**WHAT YOU WILL DO**
Report all lines from the entries below in which "current" appears.
START SOURCE INFORMATION
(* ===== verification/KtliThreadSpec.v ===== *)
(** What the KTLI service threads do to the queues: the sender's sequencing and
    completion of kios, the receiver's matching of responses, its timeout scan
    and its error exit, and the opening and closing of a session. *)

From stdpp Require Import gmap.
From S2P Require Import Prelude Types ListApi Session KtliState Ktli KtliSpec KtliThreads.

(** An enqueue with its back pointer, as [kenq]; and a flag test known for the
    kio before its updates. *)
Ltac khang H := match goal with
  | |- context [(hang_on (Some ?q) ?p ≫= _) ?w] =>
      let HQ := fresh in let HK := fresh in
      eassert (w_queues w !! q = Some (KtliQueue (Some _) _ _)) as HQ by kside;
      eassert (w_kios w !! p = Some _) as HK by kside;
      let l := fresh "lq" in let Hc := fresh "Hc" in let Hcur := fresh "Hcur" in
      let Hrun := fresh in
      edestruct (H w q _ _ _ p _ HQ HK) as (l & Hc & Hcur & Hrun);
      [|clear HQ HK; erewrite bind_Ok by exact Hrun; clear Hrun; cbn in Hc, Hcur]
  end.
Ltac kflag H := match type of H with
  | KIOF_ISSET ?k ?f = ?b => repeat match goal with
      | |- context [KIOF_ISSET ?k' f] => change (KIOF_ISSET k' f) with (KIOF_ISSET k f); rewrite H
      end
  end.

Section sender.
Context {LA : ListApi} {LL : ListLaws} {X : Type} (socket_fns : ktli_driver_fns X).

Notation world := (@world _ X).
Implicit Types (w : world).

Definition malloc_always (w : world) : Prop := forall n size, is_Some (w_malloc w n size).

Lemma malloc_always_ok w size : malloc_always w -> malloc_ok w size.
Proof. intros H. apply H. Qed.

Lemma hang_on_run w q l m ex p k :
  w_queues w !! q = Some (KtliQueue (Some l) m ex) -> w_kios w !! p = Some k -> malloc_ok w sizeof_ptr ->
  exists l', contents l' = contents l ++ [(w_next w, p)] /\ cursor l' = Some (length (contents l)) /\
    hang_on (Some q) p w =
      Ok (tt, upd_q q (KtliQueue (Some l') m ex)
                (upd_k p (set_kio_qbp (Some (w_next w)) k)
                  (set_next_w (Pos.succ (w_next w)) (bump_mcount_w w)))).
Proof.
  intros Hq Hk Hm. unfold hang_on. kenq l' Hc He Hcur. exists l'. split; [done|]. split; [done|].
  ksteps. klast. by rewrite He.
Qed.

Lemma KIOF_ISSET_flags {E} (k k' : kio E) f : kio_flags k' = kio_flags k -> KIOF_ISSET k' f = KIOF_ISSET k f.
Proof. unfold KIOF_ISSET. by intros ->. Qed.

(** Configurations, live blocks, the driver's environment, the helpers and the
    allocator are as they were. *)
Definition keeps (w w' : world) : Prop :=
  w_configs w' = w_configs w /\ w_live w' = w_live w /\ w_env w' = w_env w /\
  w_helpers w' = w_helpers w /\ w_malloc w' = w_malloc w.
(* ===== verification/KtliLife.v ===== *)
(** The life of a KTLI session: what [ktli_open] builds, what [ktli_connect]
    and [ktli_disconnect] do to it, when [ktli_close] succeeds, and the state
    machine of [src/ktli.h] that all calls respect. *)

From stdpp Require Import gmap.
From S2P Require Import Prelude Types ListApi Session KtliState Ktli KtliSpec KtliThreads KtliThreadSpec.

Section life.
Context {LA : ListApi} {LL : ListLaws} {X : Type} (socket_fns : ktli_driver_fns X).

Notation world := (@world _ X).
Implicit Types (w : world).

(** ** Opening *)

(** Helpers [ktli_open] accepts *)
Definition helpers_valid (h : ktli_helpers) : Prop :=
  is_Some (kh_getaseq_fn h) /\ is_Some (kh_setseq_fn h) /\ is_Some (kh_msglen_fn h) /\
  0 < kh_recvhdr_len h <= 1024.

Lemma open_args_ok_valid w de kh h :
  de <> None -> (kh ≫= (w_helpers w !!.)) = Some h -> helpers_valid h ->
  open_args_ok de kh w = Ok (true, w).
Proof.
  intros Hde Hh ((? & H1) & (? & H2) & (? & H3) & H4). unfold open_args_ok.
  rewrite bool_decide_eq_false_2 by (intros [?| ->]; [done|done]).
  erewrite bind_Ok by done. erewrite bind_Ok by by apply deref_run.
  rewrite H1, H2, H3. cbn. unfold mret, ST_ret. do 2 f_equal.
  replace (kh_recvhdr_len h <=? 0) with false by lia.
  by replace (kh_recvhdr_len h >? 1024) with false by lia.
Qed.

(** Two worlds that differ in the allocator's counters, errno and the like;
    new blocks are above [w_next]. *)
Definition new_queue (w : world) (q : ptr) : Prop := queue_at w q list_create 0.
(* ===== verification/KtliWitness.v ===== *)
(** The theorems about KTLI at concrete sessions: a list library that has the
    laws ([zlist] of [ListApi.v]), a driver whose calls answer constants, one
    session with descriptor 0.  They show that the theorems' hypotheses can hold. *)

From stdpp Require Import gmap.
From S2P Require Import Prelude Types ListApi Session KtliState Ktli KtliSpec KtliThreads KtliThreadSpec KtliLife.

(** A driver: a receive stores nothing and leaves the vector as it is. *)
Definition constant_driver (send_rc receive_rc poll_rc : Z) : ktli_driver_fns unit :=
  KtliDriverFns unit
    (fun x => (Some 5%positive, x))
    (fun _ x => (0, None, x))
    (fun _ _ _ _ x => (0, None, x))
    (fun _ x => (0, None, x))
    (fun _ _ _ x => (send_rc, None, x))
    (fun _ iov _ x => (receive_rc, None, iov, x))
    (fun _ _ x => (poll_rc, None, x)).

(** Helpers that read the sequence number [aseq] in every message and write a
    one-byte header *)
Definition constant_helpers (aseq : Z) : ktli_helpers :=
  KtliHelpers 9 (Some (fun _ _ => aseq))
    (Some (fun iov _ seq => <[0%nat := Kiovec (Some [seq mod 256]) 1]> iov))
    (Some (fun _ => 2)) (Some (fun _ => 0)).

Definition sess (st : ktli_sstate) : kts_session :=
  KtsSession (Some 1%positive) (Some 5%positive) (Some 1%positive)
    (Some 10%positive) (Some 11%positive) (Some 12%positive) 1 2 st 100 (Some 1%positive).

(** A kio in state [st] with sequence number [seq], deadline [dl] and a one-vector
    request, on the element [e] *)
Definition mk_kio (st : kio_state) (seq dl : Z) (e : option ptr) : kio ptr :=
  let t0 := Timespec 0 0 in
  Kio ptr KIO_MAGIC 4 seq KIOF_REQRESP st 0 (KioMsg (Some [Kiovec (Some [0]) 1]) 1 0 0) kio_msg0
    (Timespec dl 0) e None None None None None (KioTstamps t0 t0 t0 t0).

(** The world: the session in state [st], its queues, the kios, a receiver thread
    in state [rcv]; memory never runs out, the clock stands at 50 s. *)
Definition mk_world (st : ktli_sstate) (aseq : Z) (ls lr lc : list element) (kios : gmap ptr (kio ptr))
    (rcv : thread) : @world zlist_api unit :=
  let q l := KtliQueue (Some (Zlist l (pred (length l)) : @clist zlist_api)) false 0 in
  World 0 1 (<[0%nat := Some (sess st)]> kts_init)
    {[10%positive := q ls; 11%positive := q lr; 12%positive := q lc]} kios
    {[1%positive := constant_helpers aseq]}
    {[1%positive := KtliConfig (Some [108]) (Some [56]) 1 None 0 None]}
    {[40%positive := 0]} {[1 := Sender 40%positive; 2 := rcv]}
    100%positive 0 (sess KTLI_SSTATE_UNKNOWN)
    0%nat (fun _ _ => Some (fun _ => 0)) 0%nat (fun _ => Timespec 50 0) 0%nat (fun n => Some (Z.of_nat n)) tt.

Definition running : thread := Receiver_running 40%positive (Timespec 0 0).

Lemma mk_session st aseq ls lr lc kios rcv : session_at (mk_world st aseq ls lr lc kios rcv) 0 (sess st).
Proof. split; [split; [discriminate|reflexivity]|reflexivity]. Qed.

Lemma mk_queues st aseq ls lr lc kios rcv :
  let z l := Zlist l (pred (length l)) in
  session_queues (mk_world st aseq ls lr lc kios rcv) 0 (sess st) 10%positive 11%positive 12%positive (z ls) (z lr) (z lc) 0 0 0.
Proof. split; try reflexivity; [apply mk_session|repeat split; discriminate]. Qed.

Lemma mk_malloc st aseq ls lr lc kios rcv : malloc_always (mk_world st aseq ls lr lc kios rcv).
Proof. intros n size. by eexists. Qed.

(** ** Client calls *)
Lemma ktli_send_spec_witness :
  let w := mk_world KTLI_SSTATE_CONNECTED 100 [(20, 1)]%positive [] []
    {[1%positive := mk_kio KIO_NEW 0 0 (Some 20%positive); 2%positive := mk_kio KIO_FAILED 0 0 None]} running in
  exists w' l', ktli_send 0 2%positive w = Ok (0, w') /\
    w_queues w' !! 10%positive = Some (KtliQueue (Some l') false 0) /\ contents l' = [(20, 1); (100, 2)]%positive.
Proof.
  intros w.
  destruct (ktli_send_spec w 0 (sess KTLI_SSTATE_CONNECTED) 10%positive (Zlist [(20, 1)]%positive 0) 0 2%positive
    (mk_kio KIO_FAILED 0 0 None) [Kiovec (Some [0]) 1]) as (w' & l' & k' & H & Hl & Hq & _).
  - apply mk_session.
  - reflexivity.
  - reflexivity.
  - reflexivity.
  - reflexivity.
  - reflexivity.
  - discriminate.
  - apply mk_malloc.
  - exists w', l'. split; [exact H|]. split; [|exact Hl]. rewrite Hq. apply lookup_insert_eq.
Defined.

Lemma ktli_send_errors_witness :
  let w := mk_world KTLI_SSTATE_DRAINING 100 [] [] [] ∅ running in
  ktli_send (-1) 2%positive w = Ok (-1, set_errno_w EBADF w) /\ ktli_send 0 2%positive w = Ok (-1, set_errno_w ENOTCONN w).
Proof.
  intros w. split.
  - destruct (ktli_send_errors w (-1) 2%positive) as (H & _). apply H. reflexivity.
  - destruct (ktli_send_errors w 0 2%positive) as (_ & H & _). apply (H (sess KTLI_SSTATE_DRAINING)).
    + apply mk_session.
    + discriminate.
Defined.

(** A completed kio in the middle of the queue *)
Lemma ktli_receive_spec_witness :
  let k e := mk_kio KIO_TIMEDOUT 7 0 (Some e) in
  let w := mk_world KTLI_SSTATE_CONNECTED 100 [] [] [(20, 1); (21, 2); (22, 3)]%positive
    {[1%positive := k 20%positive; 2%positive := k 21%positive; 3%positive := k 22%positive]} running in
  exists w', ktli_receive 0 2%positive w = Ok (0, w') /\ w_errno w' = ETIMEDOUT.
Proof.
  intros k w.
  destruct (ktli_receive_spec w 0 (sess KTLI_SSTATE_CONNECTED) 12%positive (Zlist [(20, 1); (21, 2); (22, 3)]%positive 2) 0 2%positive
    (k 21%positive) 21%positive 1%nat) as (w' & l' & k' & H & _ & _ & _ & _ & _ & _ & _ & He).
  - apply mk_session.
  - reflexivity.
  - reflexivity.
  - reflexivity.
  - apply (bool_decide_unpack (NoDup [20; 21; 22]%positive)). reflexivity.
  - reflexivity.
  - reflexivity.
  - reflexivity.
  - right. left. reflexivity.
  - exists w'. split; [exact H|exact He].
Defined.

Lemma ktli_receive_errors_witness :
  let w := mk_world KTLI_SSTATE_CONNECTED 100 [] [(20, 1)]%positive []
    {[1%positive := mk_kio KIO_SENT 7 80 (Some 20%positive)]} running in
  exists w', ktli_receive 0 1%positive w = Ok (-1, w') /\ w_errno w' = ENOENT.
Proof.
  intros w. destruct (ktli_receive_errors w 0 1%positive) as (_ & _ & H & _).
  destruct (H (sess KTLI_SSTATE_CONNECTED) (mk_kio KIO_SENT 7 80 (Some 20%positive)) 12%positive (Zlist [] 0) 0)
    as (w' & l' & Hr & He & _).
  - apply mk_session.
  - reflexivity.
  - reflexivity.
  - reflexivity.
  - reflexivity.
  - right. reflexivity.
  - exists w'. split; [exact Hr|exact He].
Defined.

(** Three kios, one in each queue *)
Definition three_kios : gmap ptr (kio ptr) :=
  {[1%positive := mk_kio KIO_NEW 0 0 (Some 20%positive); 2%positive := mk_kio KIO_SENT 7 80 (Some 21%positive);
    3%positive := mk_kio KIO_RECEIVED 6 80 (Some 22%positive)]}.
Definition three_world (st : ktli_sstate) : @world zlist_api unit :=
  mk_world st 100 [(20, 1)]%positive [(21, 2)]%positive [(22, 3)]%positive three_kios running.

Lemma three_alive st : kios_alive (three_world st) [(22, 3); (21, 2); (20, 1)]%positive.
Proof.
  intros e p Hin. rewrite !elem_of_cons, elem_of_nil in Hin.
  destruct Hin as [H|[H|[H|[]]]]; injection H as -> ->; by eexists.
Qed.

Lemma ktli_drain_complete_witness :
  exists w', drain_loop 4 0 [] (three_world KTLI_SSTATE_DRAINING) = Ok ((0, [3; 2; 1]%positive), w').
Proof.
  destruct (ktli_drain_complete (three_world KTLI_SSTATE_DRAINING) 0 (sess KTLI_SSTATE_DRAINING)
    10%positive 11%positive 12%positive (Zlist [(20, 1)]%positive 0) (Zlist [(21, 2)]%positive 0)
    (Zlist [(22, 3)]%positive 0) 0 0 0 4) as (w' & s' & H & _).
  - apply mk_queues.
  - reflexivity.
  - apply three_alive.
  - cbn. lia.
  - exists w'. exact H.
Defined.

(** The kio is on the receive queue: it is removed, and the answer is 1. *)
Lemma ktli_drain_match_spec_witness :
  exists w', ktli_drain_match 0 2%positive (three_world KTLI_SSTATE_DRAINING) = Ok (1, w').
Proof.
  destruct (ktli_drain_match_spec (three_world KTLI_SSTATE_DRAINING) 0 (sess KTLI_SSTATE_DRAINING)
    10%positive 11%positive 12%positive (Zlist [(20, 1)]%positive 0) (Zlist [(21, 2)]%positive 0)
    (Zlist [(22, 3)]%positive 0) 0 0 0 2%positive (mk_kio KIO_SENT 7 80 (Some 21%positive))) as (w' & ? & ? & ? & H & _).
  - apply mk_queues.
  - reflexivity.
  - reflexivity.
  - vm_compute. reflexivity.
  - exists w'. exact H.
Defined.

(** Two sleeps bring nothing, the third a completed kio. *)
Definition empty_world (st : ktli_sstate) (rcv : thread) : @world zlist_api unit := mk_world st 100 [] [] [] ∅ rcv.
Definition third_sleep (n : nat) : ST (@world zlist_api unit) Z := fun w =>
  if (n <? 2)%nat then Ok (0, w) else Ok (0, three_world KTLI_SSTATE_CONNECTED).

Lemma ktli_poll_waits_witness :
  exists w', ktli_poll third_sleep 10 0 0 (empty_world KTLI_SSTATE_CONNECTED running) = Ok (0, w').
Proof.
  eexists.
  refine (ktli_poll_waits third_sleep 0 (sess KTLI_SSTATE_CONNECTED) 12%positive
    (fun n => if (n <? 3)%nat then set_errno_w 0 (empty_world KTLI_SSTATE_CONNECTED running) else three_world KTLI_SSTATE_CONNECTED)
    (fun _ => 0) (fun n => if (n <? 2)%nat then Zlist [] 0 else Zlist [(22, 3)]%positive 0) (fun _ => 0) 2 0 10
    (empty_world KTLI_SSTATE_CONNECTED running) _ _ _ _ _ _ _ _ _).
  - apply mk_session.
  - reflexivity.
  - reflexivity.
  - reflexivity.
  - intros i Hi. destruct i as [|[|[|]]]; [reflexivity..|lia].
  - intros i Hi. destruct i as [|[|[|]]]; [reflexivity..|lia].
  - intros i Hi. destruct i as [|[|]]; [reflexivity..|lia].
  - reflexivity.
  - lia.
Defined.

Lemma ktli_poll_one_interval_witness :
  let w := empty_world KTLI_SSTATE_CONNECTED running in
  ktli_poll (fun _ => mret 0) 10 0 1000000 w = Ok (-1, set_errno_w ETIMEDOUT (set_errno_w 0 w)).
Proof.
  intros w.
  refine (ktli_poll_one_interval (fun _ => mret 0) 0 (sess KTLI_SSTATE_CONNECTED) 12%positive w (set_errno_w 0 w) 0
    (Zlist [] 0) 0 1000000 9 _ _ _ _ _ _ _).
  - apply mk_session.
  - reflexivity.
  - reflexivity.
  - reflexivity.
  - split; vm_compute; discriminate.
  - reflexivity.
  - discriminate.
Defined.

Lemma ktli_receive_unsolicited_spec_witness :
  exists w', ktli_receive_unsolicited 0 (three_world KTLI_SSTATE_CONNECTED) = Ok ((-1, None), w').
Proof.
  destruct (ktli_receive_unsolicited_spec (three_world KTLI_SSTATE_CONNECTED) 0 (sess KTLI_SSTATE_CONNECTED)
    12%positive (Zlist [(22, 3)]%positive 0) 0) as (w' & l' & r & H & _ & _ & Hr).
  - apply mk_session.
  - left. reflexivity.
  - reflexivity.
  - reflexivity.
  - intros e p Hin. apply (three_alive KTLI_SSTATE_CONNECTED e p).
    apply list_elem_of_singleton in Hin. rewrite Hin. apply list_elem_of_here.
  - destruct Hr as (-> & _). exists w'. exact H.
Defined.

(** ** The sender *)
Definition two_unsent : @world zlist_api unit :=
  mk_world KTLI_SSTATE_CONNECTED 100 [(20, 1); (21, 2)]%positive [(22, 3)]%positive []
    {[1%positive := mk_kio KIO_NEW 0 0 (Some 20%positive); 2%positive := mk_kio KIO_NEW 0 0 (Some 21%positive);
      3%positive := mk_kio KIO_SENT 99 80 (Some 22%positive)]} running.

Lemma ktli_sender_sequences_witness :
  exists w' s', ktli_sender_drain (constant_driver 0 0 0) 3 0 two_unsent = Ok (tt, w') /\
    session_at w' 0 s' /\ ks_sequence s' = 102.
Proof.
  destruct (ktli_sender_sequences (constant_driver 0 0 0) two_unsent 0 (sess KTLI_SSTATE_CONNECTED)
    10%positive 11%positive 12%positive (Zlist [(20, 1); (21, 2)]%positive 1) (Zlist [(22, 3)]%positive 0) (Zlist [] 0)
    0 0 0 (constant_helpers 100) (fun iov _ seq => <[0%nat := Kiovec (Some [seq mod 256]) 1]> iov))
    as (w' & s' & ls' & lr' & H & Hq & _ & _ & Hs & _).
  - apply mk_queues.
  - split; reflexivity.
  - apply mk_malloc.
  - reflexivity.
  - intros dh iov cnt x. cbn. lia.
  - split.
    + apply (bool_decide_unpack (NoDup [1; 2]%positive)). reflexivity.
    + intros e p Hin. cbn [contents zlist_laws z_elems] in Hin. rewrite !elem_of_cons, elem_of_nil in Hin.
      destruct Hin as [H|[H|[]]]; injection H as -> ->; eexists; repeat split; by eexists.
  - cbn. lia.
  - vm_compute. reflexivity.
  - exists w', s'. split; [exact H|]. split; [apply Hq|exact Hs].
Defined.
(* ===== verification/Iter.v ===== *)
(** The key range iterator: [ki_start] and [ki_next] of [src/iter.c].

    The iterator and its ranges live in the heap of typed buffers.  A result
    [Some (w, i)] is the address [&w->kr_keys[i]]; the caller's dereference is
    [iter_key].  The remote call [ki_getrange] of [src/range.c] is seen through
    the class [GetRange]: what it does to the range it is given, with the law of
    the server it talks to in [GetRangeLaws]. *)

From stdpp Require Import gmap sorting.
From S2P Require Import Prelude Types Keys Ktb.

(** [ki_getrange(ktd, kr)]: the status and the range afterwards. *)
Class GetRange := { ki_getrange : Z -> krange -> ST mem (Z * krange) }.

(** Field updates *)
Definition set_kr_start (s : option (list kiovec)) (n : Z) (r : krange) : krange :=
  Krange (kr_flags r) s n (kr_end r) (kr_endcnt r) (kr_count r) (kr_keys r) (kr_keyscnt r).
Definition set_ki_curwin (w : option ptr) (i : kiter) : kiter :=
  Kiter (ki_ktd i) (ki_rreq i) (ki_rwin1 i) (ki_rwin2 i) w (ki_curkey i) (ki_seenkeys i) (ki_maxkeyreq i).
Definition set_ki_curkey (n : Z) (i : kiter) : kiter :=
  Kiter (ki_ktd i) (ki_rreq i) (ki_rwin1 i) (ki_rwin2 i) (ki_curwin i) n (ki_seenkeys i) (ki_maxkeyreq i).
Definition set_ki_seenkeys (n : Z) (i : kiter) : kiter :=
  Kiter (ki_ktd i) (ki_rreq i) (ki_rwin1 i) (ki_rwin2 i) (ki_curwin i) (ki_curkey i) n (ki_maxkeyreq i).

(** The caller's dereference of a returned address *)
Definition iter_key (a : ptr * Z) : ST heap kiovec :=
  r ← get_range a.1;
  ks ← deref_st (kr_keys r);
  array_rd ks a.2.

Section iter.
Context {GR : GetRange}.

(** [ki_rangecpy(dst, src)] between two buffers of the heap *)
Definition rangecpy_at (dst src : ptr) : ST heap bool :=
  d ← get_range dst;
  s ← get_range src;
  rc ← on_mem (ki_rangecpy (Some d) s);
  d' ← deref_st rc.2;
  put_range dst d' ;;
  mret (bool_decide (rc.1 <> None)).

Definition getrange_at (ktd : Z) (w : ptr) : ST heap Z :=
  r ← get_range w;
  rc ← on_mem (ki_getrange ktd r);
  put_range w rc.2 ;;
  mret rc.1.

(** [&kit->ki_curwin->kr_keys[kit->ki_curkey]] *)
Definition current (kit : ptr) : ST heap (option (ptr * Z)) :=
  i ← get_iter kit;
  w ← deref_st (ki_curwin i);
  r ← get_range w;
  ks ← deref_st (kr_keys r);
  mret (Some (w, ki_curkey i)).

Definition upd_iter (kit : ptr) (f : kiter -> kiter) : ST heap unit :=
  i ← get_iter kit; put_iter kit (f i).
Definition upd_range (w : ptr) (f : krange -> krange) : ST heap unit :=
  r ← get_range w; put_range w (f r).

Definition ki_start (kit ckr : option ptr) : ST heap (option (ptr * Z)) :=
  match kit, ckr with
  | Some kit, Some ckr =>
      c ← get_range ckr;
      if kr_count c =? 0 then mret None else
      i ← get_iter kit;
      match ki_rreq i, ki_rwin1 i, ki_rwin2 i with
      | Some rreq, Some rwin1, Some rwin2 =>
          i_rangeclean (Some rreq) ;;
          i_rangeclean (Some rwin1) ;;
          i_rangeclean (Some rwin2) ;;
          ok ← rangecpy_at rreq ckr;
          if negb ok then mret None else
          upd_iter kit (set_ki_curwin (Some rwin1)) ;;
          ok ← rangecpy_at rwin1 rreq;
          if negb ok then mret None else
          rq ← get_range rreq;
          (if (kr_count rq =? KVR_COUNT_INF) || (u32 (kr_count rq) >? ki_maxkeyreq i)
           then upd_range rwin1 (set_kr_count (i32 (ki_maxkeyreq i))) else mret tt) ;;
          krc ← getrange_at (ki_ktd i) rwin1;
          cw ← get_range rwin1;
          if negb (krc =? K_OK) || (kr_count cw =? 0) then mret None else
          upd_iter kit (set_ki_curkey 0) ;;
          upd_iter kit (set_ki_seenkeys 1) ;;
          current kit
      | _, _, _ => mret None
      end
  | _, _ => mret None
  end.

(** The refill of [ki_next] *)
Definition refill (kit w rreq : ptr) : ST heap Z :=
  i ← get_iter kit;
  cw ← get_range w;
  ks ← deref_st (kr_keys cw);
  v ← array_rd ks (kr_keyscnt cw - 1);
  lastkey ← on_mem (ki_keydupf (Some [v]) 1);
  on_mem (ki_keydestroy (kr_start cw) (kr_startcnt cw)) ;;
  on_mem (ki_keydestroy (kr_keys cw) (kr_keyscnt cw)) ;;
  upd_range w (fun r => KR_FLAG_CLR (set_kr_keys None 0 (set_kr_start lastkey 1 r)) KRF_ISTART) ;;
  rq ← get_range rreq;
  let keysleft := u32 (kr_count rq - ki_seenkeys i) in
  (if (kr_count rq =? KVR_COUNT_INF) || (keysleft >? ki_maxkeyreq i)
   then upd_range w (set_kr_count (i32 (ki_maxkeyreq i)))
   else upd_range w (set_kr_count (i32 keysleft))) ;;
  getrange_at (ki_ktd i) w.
END SOURCE INFORMATION
**EXPECTED ANSWER**
Definition current (kit : ptr) : ST heap (option (ptr * Z)) :=
          current kit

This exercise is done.